Zilpaterol hydrochloride (ZH), a β2 adrenergic agonist, has been used to improve the efficiency of terminal cattle growth in the cattle feeding industry (Lawrence et al., 2011). Previous research has reported that ZH enhanced growth performance and red meat yield (RMY) in steers and heifers by increasing HCW, dressed carcass yield, and LM area (Montgomery et al., 2009; Garmyn et al., 2010; Rathmann et al., 2012). In addition, ZH has been reported to increase subprimal weights and cutting yields of calf-fed Holstein and native steers when fed during the end of the feeding period (Avendaño-Reyes et al., 2006; Boler et al., 2009, Hilton et al., 2009, 2010; Leheska et al., 2009, Neill et al., 2009; Robles-Estrada et al., 2009; Scramlin et al., 2010). Similarly, Lawrence et al. (2011) reported an improvement in feeding performance carcass yield characteristics and fabrication values of cull cows fed ZH 20 d prior to slaughter.

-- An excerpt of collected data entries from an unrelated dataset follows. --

(* ===== verification/Form.v ===== *)
(** * The Client Conversation Controller: [src/components/Form.tsx]

    The component keeps four pieces of React state ([response],
    [isLoading], [currConversationId], [currMessageId]), reads the text
    area through the ref [messageInput], and has three handlers and an SWR
    fetcher.  [handleSubmit] appends the user's text at once, clears the
    text area and awaits [fetch]; the code after the [await] runs later,
    when the request settles, with the state values its closure captured.

    A [world] is the component, the text area, [localStorage], the
    suspended [handleSubmit] calls ([pending], one per request in flight)
    and two logs: the requests sent and the notifications shown.  [step]
    gives the effect of each browser event; [reachable] (from [Prelude])
    gives the runs.  React batches the state updates of one handler and
    applies them in order, which the sequential record updates below
    reproduce.  A key press models only its [onKeyDown] handler: the
    browser's default action when the handler does not prevent it (a
    character typed, or a newline for Enter while [isLoading] is set) is
    the separate event [TypeInput] with the new content of the text area.
    A page is mounted over [localStorage] ([mount]): the initial state,
    then the SWR fetcher, which [useSWR] calls in its mount effect before
    the page handles any event; [Revalidate] is a later revalidation. *)

From S2P Require Import Prelude JsValue Json Storage.

(** ** Data *)

Record form_state := mk_form_state {
  response : list string;
  isLoading : bool;
  currConversationId : option string;
  currMessageId : option string
}.

(** [useState([])], [useState(false)], [useState('')], [useState('')]. *)
Definition initial_form_state : form_state := mk_form_state [] false (Some "") (Some "").
(** ** Witnesses on concrete stores *)

Definition answering_store : msg_store := mk_msg_store ∅ 0 10 (fun _ => Some "ok").
Definition failing_store : msg_store := mk_msg_store ∅ 0 10 (fun _ => None).

(** A server configured with an API key. *)
Definition demo_env : env := {[ "OPENAI_API_KEY" := "sk-demo" ]}.

Lemma demo_env_key : api_key demo_env <> "".
Proof. vm_compute. discriminate. Qed.

Definition first_message (s0 : msg_store) : system msg_store :=
  run sys_step (initial_system ∅ s0 demo_env) [Browser (TypeInput "hello"); Browser (KeyDown "Enter" false)].

Definition hello_pending : pending := mk_pending 0 "hello" [] (Some "") (Some "").

Lemma empty_store_fresh (b : nat) (model : list turn -> option string) :
  store_fresh ns_demo (mk_msg_store ∅ 0 b model).
Proof. intros k _. apply lookup_empty. Qed.

Lemma first_message_reachable (s0 : msg_store) :
  reachable sys_step enter_event (initial_system ∅ s0 demo_env) (first_message s0).
Proof. apply reachable_run. eexists. split; [|reflexivity]. repeat constructor. Qed.

Lemma transcript_is_stored_conversation_witness :
  let sys := sys_step (first_message answering_store) (Deliver 0) in
  let f := w_form (sys_client sys) in
  rendered f = (fun '(r, t) => (view_role r, t)) <$>
    build_history (S (length (response f))) ns_demo (ms_messages (sys_service sys))
      (of_option (currMessageId f)).
Proof.
  apply (transcript_is_stored_conversation answering_store ∅ demo_env);
    [apply empty_store_fresh | apply storage_ok_empty | apply demo_env_key | discriminate | | vm_compute; reflexivity].
  apply (reach_step _ _ _ _ (Deliver 0)); [apply first_message_reachable | constructor].
Defined.

Lemma delivery_prompt_is_transcript_witness :
  let sys := first_message answering_store in
  response (w_form (sys_client sys)) = [] ++ ["hello"] /\
  exists t, ms_model answering_store
              (drop (length (@nil string) - ms_budget answering_store) (as_turns []) ++ [(RoleUser, "hello")]) = Some t /\
    response (w_form (sys_client (sys_step sys (Deliver 0)))) = [] ++ ["hello"; t].
Proof.
  apply (delivery_prompt_is_transcript answering_store ∅ demo_env _ hello_pending);
    [apply empty_store_fresh | apply storage_ok_empty | apply demo_env_key | discriminate | apply first_message_reachable | vm_compute; reflexivity].
Defined.

Lemma delivery_releases_lock_witness :
  let sys' := sys_step (first_message answering_store) (Deliver 0) in
  w_pending (sys_client sys') = [] /\ isLoading (w_form (sys_client sys')) = false /\
  forall u, u <> "" ->
    exists q, w_pending (sys_client (run sys_step sys' [Browser (TypeInput u);
                                                         Browser (KeyDown "Enter" false)])) = [q] /\
              pd_userMessage q = u.
Proof.
  apply (delivery_releases_lock answering_store ∅ demo_env _ hello_pending);
    [apply empty_store_fresh | apply storage_ok_empty | apply demo_env_key | discriminate | apply first_message_reachable | vm_compute; reflexivity].
Defined.

Lemma failed_turn_hidden_from_model_witness :
  let sys' := sys_step (first_message failing_store) (Deliver 0) in
  let f' := w_form (sys_client sys') in
  response f' = [] ++ ["hello"] /\
  isLoading f' = false /\ w_pending (sys_client sys') = [] /\
  build_history (S (length (@nil string))) ns_demo (ms_messages (sys_service sys'))
    (of_option (currMessageId f')) = as_turns [] /\
  exists k P cid, ms_messages (sys_service sys') !! k = Some (mk_stored_message RoleUser "hello" P cid).
Proof.
  apply (failed_turn_hidden_from_model (fun _ => None) 10 _ hello_pending); [| vm_compute; reflexivity | reflexivity].
  apply coupled_browser; [apply coupled_browser; [|constructor]|constructor].
  apply coupled_initial; [apply empty_store_fresh | apply demo_env_key | apply storage_ok_empty].
Defined.

(** A store holding one exchange, "hello" and its reply "hi". *)
(** C29. Two requests in flight fork the conversation.  From a coupled
    state with nothing in flight, two texts submitted with the button
    both continue from the same message id; when both are answered in
    order, the second prompt holds neither the first text nor its reply,
    the transcript shows the first text but not its reply, and the
    conversation the client's message id designates in the store is the
    second exchange alone after the common history: the client and the
    store tell different conversations. *)
Theorem button_forks_conversation (model : list turn -> option string) (budget : nat)
    (sys : system msg_store) (u1 u2 t1 t2 : string) :
  coupled model budget sys -> w_pending (sys_client sys) = [] ->
  isLoading (w_form (sys_client sys)) = false -> u1 <> "" -> u2 <> "" ->
  let h := response (w_form (sys_client sys)) in
  let n := w_next (sys_client sys) in
  model (prompt_for budget h u1) = Some t1 -> model (prompt_for budget h u2) = Some t2 ->
  let sys' := run sys_step sys [Browser (TypeInput u1); Browser ClickSubmit;
                                Browser (TypeInput u2); Browser ClickSubmit; Deliver n; Deliver (S n)] in
  response (w_form (sys_client sys')) = h ++ [u1; u2; t2] /\
  build_history (S (length h + 2)) ns_demo (ms_messages (sys_service sys'))
    (of_option (currMessageId (w_form (sys_client sys')))) = as_turns (h ++ [u2; t2]).
Proof.
  destruct sys as [w s env]. cbn [sys_client sys_service sys_env].
  intros Hc Hp0 Hl H1 H2. cbv zeta. intros Ht1 Ht2.
  destruct Hc as (Hkey & Hmodel & Hbudget & Hfresh & Hids & Hstore & Hpend).
  cbn [sys_client sys_service sys_env w_form] in Hkey, Hmodel, Hbudget, Hfresh, Hids, Hpend.
  rewrite Hp0 in Hpend.
  change [Browser (TypeInput u1); Browser ClickSubmit; Browser (TypeInput u2); Browser ClickSubmit;
          Deliver (w_next w); Deliver (S (w_next w))] with
    (map Browser [TypeInput u1; ClickSubmit; TypeInput u2; ClickSubmit] ++
     [Deliver (w_next w); Deliver (S (w_next w))]).
  rewrite run_app, run_browser. cbn [sys_client sys_service sys_env].
  destruct (two_clicks w u1 u2 Hl H1 H2) as (Hp & _). cbv zeta in Hp.
  rewrite Hp0 in Hp. cbn [app] in Hp.
  remember (run step w [TypeInput u1; ClickSubmit; TypeInput u2; ClickSubmit]) as w1 eqn:Ew1.
  set (f := w_form w) in *.
  set (p1 := mk_pending (w_next w) u1 (response f) (currConversationId f) (currMessageId f)) in Hp.
  set (p2 := mk_pending (S (w_next w)) u2 (response f ++ [u1]) (currConversationId f) (currMessageId f)) in Hp.
  destruct (find_pending_two (w_next w) p1 p2 eq_refl eq_refl) as (F1 & _ & R1 & _).
  (* the first delivery *)
  assert (Hf1 : find_pending (w_next w) (w_pending (sys_client (mk_system w1 s env))) = Some p1)
    by (cbn [sys_client]; rewrite Hp; exact F1).
  destruct (deliver_at (mk_system w1 s env) (w_next w) p1 (response f) Hf1 Hkey H1 Hids Hfresh Hpend)
    as (cid1 & n1 & P1 & Hn1 & _ & _ & Hth1 & E1).
  cbv zeta in E1. cbn [sys_service sys_client sys_env] in E1, Hn1.
  change (pd_userMessage p1) with u1 in E1. rewrite Hmodel, Hbudget, Ht1 in E1.
  cbn [run fold_left]. rewrite E1.
  set (s1 := mk_msg_store _ (S (S n1)) budget model).
  set (r1 := mk_reply t1 (Some (uuidv4 (S n1))) (Some cid1)).
  rewrite (settle_found _ _ _ _ (eq_trans (f_equal (find_pending (w_next w)) Hp) F1)).
  rewrite Hp, R1.
  set (w2 := settle_with p1 (Some r1) (with_pending [p2] w1)).
  destruct (settle_with_pending p1 (Some r1) (with_pending [p2] w1)) as (Hp2 & _).
  cbn [w_pending with_pending] in Hp2. fold w2 in Hp2.
  (* the second delivery *)
  assert (Hfresh1 : store_fresh ns_demo s1)
    by (apply store_fresh_exchange; done).
  assert (Hh1 : history_ok s1 (currMessageId f) (response f))
    by (apply (history_ok_exchange s _ _ n1 _ _ _ _ _ _ Hpend Hfresh Hn1); reflexivity).
  assert (Hf2 : find_pending (S (w_next w)) (w_pending (sys_client (mk_system w2 s1 env))) = Some p2)
    by (cbn [sys_client]; rewrite Hp2; apply find_pending_one).
  destruct (deliver_at (mk_system w2 s1 env) (S (w_next w)) p2 (response f) Hf2 Hkey H2 Hids Hfresh1 Hh1)
    as (cid2 & n2 & P2 & Hn2 & _ & _ & Hth2 & E2).
  cbv zeta in E2. cbn [sys_service sys_client sys_env] in E2, Hn2.
  change (pd_userMessage p2) with u2 in E2. change (ms_model s1) with model in E2.
  change (ms_budget s1) with budget in E2. rewrite Ht2 in E2. rewrite E2.
  cbn [sys_client sys_service ms_messages].
  set (r2 := mk_reply t2 (Some (uuidv4 (S n2))) (Some cid2)).
  rewrite (settle_single (S (w_next w)) (Some r2) w2 p2 Hp2 eq_refl).
  destruct (settle_with_response p2 r2 (with_pending [] w2)) as (-> & _).
  split; [cbn [pd_response pd_userMessage rp_message p2 r2]; by rewrite <- app_assoc|].
  rewrite (proj2 (settle_with_ids p2 r2 (with_pending [] w2))).
  destruct (strict_neq_opt (pd_messageId p2) (rp_messageId r2)) eqn:Eneq.
  - apply build_history_chain; [|rewrite length_as_turns, length_app; simpl; lia].
    apply thread_chain, thread_exchange; [apply Hpend | done | apply Hfresh1; lia..].
  - exfalso. apply strict_neq_opt_spec in Eneq.
    change (ms_next s1) with (S (S n1)) in Hn2.
    apply (history_id_not_fresh s _ _ (S n2) Hpend Hfresh); [lia | exact Eneq].
Qed.

Lemma button_forks_conversation_witness :
  let sys' := run sys_step (initial_system ∅ answering_store demo_env)
                [Browser (TypeInput "a"); Browser ClickSubmit; Browser (TypeInput "b");
                 Browser ClickSubmit; Deliver 0; Deliver 1] in
  response (w_form (sys_client sys')) = [] ++ ["a"; "b"; "ok"] /\
  build_history (S (length (@nil string) + 2)) ns_demo (ms_messages (sys_service sys'))
    (of_option (currMessageId (w_form (sys_client sys')))) = as_turns ([] ++ ["b"; "ok"]).
Proof.
  pose proof (coupled_initial answering_store ∅ demo_env (empty_store_fresh _ _) demo_env_key
                (storage_ok_empty _)) as Hc.
  unfold initial_system in Hc |- *. rewrite initial_world_empty in Hc |- *.
  apply (button_forks_conversation (fun _ => Some "ok") 10 _ "a" "b" "ok" "ok" Hc);
    [reflexivity | reflexivity | discriminate | discriminate | reflexivity | reflexivity].
Defined.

Zilpaterol hydrochloride is administered during the end of the finishing period in which cattle in commercial settings are typically allowed ad libitum (AB) access to feed. However, Murphy and Loerch (1994) observed improvements in feed efficiency concomitant with reduced 12th rib s.c. fat when cattle were restricted to 80% and 90% of AB intake levels. These authors also reported constant daily protein accretion but a linear decrease in lipid accretion when cattle were restricted intake (up to 80% AB intake level).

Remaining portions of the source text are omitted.